The author of the original piece, David Martin, hopes that "you'll reach the end of the debate experiencing a warm, pleasant buzz. But if you're really lucky, you'll pass out by 10 o'clock and won't have to listen to the closing statements. Cheers!"

September 24, 2004

This is scary stuff

Several news outlets (The Washington Post, for example) reported yesterday on a bill that "would prevent the Supreme Court from ruling on whether the words 'under God' should be stricken from the Pledge of Allegiance." Thankfully, the folks at the Associated Press don't feel it important enough to mention the bill number, so this information required some searching.

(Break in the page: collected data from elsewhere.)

Lemma run_inv_frame st b' ph : run_inv st -> br_ID b' = br_ID (rs_role st) -> br_Shard b' = br_Shard (rs_role st) -> br_Ledger b' = br_Ledger (rs_role st) ->
  br_ConfigSequence b' = br_ConfigSequence (rs_role st) -> run_inv (mkRS b' ph (rs_sent st)).
Proof.
  intros [Ha Hs Hc Hsent Hk] EI ES EL EC. split; cbn [rs_role rs_phase rs_sent]; rewrite ?EL, ?ES, ?EC; try done.
  intros baf Hb. destruct (Hsent baf Hb) as [batch Hat]. exists batch. apply (attests_frame (rs_role st)); [done|done|by rewrite EL|done].
Qed.

(** Appending a batch and attesting it. *)
Lemma run_inv_append st bla' baf ph : run_inv st ->
  let b := rs_role st in
  forall reqs sig,
  Array_Append (br_Ledger b) (baf_primary baf) (baf_seq baf) (br_ConfigSequence b) reqs (baf_digest baf) sig = Ok bla' ->
  baf_signer baf = br_ID b -> baf_shard baf = br_Shard b -> baf_configSequence baf = br_ConfigSequence b ->
  baf_txCount baf = N.of_nat (length reqs) -> reqs <> [] -> BatchedRequests.Digest reqs = baf_digest baf ->
  (exists msg, BAF_ToBeSigned baf = Ok msg /\ batcher_sign msg = Ok (slice_bytes (baf_signature baf))) ->
  (baf_primary baf <> br_ID b -> exists cs msg,
    BAF_ToBeSigned (NewSimpleBatchAttestationFragment (baf_shard baf) (baf_primary baf) (baf_seq baf) (baf_digest baf) (baf_primary baf) cs (baf_txCount baf) None) = Ok msg /\
    batcher_verify (NewBatcherIdentity (baf_primary baf) (baf_shard baf)) msg (slice_bytes (baf_primarySignature baf)) = Ok tt) ->
  run_inv (mkRS (with_ledger bla' b) ph (rs_sent st ++ [baf])).
Proof.
  intros [Ha Hs Hc Hsent Hk] b reqs sig E Esg Esh Ecs Etx Hne Hdg Hsig Hprim.
  destruct (Array_Append_spec _ _ _ _ _ _ _ _ Ha Hc E) as (Ha' & Hh & _ & (blk & Hblk & Henc) & Hkeep & _).
  assert (bla_shardID bla' = bla_shardID (br_Ledger b)) as Eshard.
  { unfold Array_Append in E. apply bind_Ok_inv in E as (? & _ & E). apply bind_Ok_inv in E as (? & _ & E). by apply Ok_inj in E as <-. }
  destruct Henc as [Hbt Henc_cs _ _]. pose proof (f_equal bt_Requests Hbt) as Hreqs. cbn in Hreqs.
  split; cbn [rs_role rs_phase rs_sent with_ledger br_Ledger br_Shard br_ConfigSequence br_ID]; [done|by rewrite Eshard|done| |].
  - intros x [Hx|Hx]%elem_of_app.
    + destruct (Hsent x Hx) as [bx Hat]. exists bx. apply (attests_frame b); [done|done|apply Hkeep|exact Hat].
    + apply list_elem_of_singleton in Hx as ->. exists blk. split; cbn [with_ledger br_ID br_Shard br_Ledger]; rewrite ?Hreqs; auto. by rewrite Henc_cs, Ecs.
  - rewrite fmap_app. apply NoDup_app. split; [done|]. split; [|apply NoDup_singleton].
    intros k Hin Hk2. apply list_elem_of_singleton in Hk2 as ->. apply list_elem_of_fmap in Hin as (x & Ex & Hx).
    destruct (Hsent x Hx) as [bx Hat]. pose proof (at_stored _ _ _ Hat) as Hr. injection Ex as Ep Eq. rewrite <-Ep, <-Eq in Hr.
    pose proof (retrieve_below _ _ _ _ _ Hr Hh). lia.
Qed.

Lemma CreateBAF_Ok id shard dg primary seq cs tx ps baf : CreateBAF id shard dg primary seq cs tx ps = Ok baf ->
  exists msg sig, BAF_ToBeSigned baf = Ok msg /\ batcher_sign msg = Ok sig /\ baf = mkBAF shard primary seq dg id (Some sig) ps cs tx.
Proof.
  unfold CreateBAF. intros E. apply bind_Ok_inv in E as (msg & Em & E). apply bind_Ok_inv in E as (sig & Es & E). apply Ok_inj in E as <-. by exists msg, sig.
Qed.

(** What a secondary knows of a batch that it verified. *)
Lemma verifyBatch_Ok b batch ids : verifyBatch b batch = Ok ids ->
  FB_Primary batch = br_primary b /\ FB_Shard batch = br_Shard b /\ FB_Seq batch = br_seq b /\ FB_Requests batch <> [] /\
  FB_Digest batch = BatchedRequests.Digest (FB_Requests batch) /\
  VerifyBatchedRequests (br_MemPool b) (FB_Requests batch) = Ok ids /\
  exists msg, BAF_ToBeSigned (NewSimpleBatchAttestationFragment (br_Shard b) (br_primary b) (br_seq b) (FB_Digest batch) (br_primary b) (FB_ConfigSequence batch)
      (N.of_nat (length (FB_Requests batch))) None) = Ok msg /\
    batcher_verify (NewBatcherIdentity (br_primary b) (br_Shard b)) msg (slice_bytes (FB_PrimarySignature batch)) = Ok tt.
Proof.
  unfold verifyBatch. intros E. do 5 (apply guard_err_Ok in E as [? E]).
  repeat match goal with Hn : negb _ = false |- _ => apply negb_false_iff in Hn end. rewrite N.eqb_eq in *. rewrite bool_decide_eq_false, bool_decide_eq_true in *.
  apply bind_Ok_inv in E as (msg & Em & E). apply bind_Ok_inv in E as ([] & Ev%wrap_err_Ok & E%wrap_err_Ok).
  repeat match goal with Hx : FB_Primary _ = _ |- _ => rewrite Hx in * | Hx : FB_Shard _ = _ |- _ => rewrite Hx in * | Hx : FB_Seq _ = _ |- _ => rewrite Hx in * end.
  repeat (split; [done|]). split; [by intros Hn; rewrite Hn in *|]. repeat (split; [done|]). by exists msg.
Qed.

The bill in question is not H.R. 3893, the We the People Act, which I wrote about back in June. The bill is H.R. 2028, the Pledge Protection Act of 2003. It specifically refers to the Pledge of Allegiance and is about one sentence long:

No court established by Act of Congress shall have jurisdiction to hear or determine any claim that the recitation of the Pledge of Allegiance, as set forth in section 4 of title 4, violates the first article of amendment to the Constitution of the United States.

And the worst part is that Congress does have the power to tell the courts what they can and cannot rule on. Article III, Section 2 of the U.S. Constitution says that the Supreme Court has appellate jurisdiction (the ability to hear appeals on cases from lower courts) "with such exceptions, and under such regulations as the Congress shall make." Also note that the federal court system is not established in the Constitution, even though the power to establish such a system is granted to Congress in Article I, Section 8. The federal court system was established by Congress back in 1789, and since it was established by Congress, it can be regulated by Congress.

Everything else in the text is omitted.